It wasn't until the end of the day, when it was time for Natalie and Simon to go home, that the ring finally made it's last appearance. Or, better said, disappearance. Natalie had gone to our cottage to change out of her swimsuit. Alone. My husband let her in, she retreated to the girls' bedroom to change, and quickly ran out, making hasty "good-byes". It wasn't until she and Simon had gone home with their father that we learned the ring had apparently gone with her.

Crestfallen, my daughter recounted to her dad the events of the day, and her certainty that Natalie had finally successfully absconded with her precious momento.

"Hmm, a one likkle teef, eeenh?" mused my husband."Mi talk to her fadda tomorrow." The question was, just what would he say to Donald in the morning? We agreed that the best thing to do was not to accuse Natalie of outright theft. The following morning, my husband spoke with Donald and said only that Natalie had "forgotten" to return a ring that she'd been "permitted" to try on that day and could he please get it back from her?

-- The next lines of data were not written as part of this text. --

(* ===== verification/Transfer.v ===== *)
(** * Transfer session: state and inbound dispatch
    ([src/transfer/core.rs], [src/transfer/inbound.rs])

    The session owns the sender, the reassembler, the stream table and the
    clock bookkeeping; a wired transport is its write surface.  Every handler
    runs under the session's state lock, so it is one step of the session
    state; what it delivers to the application (payloads, opened streams,
    completion callbacks) is returned in the order the code invokes it. *)
From S2P Require Import Prelude Crc Frame Control Sender Reassemble Errors Stream.

(** ** The write surface ([trait TransferWiring])

    [on_transfer_activity w b] registers the session's hooks or, with [false],
    removes them. *)

Class TransferWiring (W : Type) : Type := {
  write_control_frame : W → list byte → W * result unit XacppError;
  write_data_frame : W → Frame → W * result unit XacppError;
  on_transfer_activity : W → bool → W;
}.

(** The one [XacppTransport] method the transfer layer calls besides. *)
Class XacppTransport (W : Type) `{TransferWiring W} : Type := {
  disconnect : W → W * result unit XacppError;
}.

(** [uuid::Uuid::parse_str]: a third-party parser, of which the code uses only
    that 32 hex characters parse to the id they spell. *)
Class UuidLib : Type := { Uuid_parse_str : list byte → option txid }.

Class UuidLaws (U : UuidLib) : Prop := {
  Uuid_parse_simple (id : txid) : Uuid_parse_str (format_transaction_id id) = Some id;
}.

(** ** A transport that records

    It takes every frame and keeps what it was given: the write surface of the
    concrete runs. *)

Record Recorder : Type := mkRecorder {
  rec_control : list (list byte);
  rec_data : list Frame;
  rec_hooks : bool;
  rec_connected : bool;
}.

Definition Recorder_new : Recorder := mkRecorder [] [] true true.

#[export] Instance Recorder_wiring : TransferWiring Recorder := {|
  write_control_frame r b :=
    (mkRecorder (rec_control r ++ [b]) (rec_data r) (rec_hooks r) (rec_connected r), Ok tt);
  write_data_frame r f :=
    (mkRecorder (rec_control r) (rec_data r ++ [f]) (rec_hooks r) (rec_connected r), Ok tt);
  on_transfer_activity r b :=
    mkRecorder (rec_control r) (rec_data r) b (rec_connected r);
|}.

#[export] Instance Recorder_transport : XacppTransport Recorder := {|
  disconnect r := (mkRecorder (rec_control r) (rec_data r) (rec_hooks r) false, Ok tt);
|}.

(** A uuid parser that meets the law. *)
#[export] Instance hex_uuid : UuidLib := {|
  Uuid_parse_str l :=
    match parse_transaction_id l with Ok id => Some id | Err _ => None end;
|}.

#[export] Instance hex_uuid_laws : UuidLaws hex_uuid.
Proof. split. intros id. cbn [Uuid_parse_str hex_uuid]. by rw parse_format. Qed.

(** ** Session data *)

Record BinarySendResult : Type := mkBinarySendResult {
  bsr_transaction_id : txid;
  bsr_confirmed : bool;
}.

(** A completion callback, by the handle it was registered under. *)
Definition CompletionCallback : Type := nat.

Record TransferConfig : Type := mkTransferConfig {
  cfg_sender : SenderConfig;
  heartbeat_interval_ms : N;
  silent_timeout_ms : N;
  ack_batch_frames : N;
  ack_batch_interval_ms : N;
  nack_feedback_interval_ms : N;
  resume_verdict_timeout_ms : N;
  tick_interval_ms : N;
}.

(** [impl Default for TransferConfig]. *)
Definition TransferConfig_default : TransferConfig :=
  mkTransferConfig SenderConfig_default 30000 90000 64 500 500 2000 100.

(** Stream objects are shared with the consumers that hold their handles
    ([Arc<StreamInner>]): they live in a heap, the table holds locations. *)
Abbreviation loc := nat (only parsing).
Abbreviation stream_heap := (list StreamInner) (only parsing).

Record SessionState : Type := mkSessionState {
  st_sender : TransactionSender;
  st_reassembler : TransactionReassembler;
  st_completions : gmap txid CompletionCallback;
  st_streams : gmap txid loc;
  st_stream_owned : gset txid;
  st_pending_ack_frames : gmap txid N;
  st_last_ack_ms : N;
  st_last_nack_ms : N;
  st_heartbeat_seq : N;
  st_last_heartbeat_ms : N;
  st_last_peer_activity_ms : N;
  st_heap : stream_heap;
}.

(** What the session invokes on the application side. *)
Inductive AppEvent : Type :=
  | StreamOpened (l : loc)
  | PayloadDelivered (id : txid) (payload : list byte)
  | CompletionFired (cb : CompletionCallback) (r : BinarySendResult).

(** ** Field updates *)

Definition set_sender (s : TransactionSender) (st : SessionState) : SessionState :=
  mkSessionState s (st_reassembler st) (st_completions st) (st_streams st)
    (st_stream_owned st) (st_pending_ack_frames st) (st_last_ack_ms st)
    (st_last_nack_ms st) (st_heartbeat_seq st) (st_last_heartbeat_ms st)
    (st_last_peer_activity_ms st) (st_heap st).

Definition set_reassembler (r : TransactionReassembler) (st : SessionState) :
    SessionState :=
  mkSessionState (st_sender st) r (st_completions st) (st_streams st)
    (st_stream_owned st) (st_pending_ack_frames st) (st_last_ack_ms st)
    (st_last_nack_ms st) (st_heartbeat_seq st) (st_last_heartbeat_ms st)
    (st_last_peer_activity_ms st) (st_heap st).

Definition set_completions (m : gmap txid CompletionCallback) (st : SessionState) :
    SessionState :=
  mkSessionState (st_sender st) (st_reassembler st) m (st_streams st)
    (st_stream_owned st) (st_pending_ack_frames st) (st_last_ack_ms st)
    (st_last_nack_ms st) (st_heartbeat_seq st) (st_last_heartbeat_ms st)
    (st_last_peer_activity_ms st) (st_heap st).

Definition set_streams (m : gmap txid loc) (owned : gset txid) (h : stream_heap)
    (st : SessionState) : SessionState :=
  mkSessionState (st_sender st) (st_reassembler st) (st_completions st) m owned
    (st_pending_ack_frames st) (st_last_ack_ms st) (st_last_nack_ms st)
    (st_heartbeat_seq st) (st_last_heartbeat_ms st) (st_last_peer_activity_ms st) h.

Definition set_pending_acks (m : gmap txid N) (last_ack : N) (st : SessionState) :
    SessionState :=
  mkSessionState (st_sender st) (st_reassembler st) (st_completions st)
    (st_streams st) (st_stream_owned st) m last_ack (st_last_nack_ms st)
    (st_heartbeat_seq st) (st_last_heartbeat_ms st) (st_last_peer_activity_ms st)
    (st_heap st).

Definition set_clocks (last_nack hb_seq last_hb last_peer : N) (st : SessionState) :
    SessionState :=
  mkSessionState (st_sender st) (st_reassembler st) (st_completions st)
    (st_streams st) (st_stream_owned st) (st_pending_ack_frames st)
    (st_last_ack_ms st) last_nack hb_seq last_hb last_peer (st_heap st).

(** [st.last_peer_activity_ms = now]. *)
Definition touch_peer (now : N) (st : SessionState) : SessionState :=
  set_clocks (st_last_nack_ms st) (st_heartbeat_seq st) (st_last_heartbeat_ms st)
    now st.

Definition remove_pending_ack (id : txid) (st : SessionState) : SessionState :=
  set_pending_acks (delete id (st_pending_ack_frames st)) (st_last_ack_ms st) st.

(** [TransferSession::new]. *)
Definition SessionState_new (config : TransferConfig) (now : N) : SessionState :=
  mkSessionState (TransactionSender_new (cfg_sender config))
    TransactionReassembler_new ∅ ∅ ∅ ∅ now now 0 now now [].

(** ** Streams in the table *)

(** [entry.inner.f()] on the object an entry points to. *)
Definition heap_update (f : StreamInner → StreamInner) (l : loc) (h : stream_heap) :
    stream_heap :=
  alter f l h.

(** [if let Some(entry) = st.streams.get(&id) { entry.inner.f() }]. *)
Definition with_stream (f : StreamInner → StreamInner) (id : txid)
    (st : SessionState) : SessionState :=
  match st_streams st !! id with
  | None => st
  | Some l => set_streams (st_streams st) (st_stream_owned st)
                (heap_update f l (st_heap st)) st
  end.

(** [if let Some(entry) = st.streams.remove(&id) { f(entry.inner) }]: the entry
    is dropped at the end, closing the chunk channel. *)
Definition remove_stream (f : StreamInner → StreamInner) (id : txid)
    (st : SessionState) : SessionState :=
  match st_streams st !! id with
  | None => st
  | Some l => set_streams (delete id (st_streams st)) (st_stream_owned st)
                (heap_update (λ s, drop_tx (f s)) l (st_heap st)) st
  end.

"Donald a gwan a BEAT 'im, if 'im teenk she one teef," chuckled my husband. Many Jamaican children are raised with an iron fist, physical punishment can be swift and brutal. My husband thought Donald would certainly beat the daylights out of Natalie if he thought she'd stolen something. Best to imply that it was simply an oversight and let Natalie explain herself to her father.

Later that evening, Donald sought out my husband and spoke quietly to him. Yes, he said, Natalie did have the ring. So far so good.

Then Donald smiled and whispered, "So, mi bredda, give me five U.S. dollahs an' you can haff back da ring."

My husband just looked at him. He paused and shook his head.

"Fuh get it, mon," he told Donald. "Keep it." He turned and walked away.

The girls don't play with Natalie and Simon any more..................

The Mango Doesn't Fall Too Far From the Tree
Ink and Watercolor on paper
Purchase a print of this painting here.

Tuesday, January 09, 2007

Shades of Grey



"Mi cyan't find mi sista cell phone. A wheh it deh?"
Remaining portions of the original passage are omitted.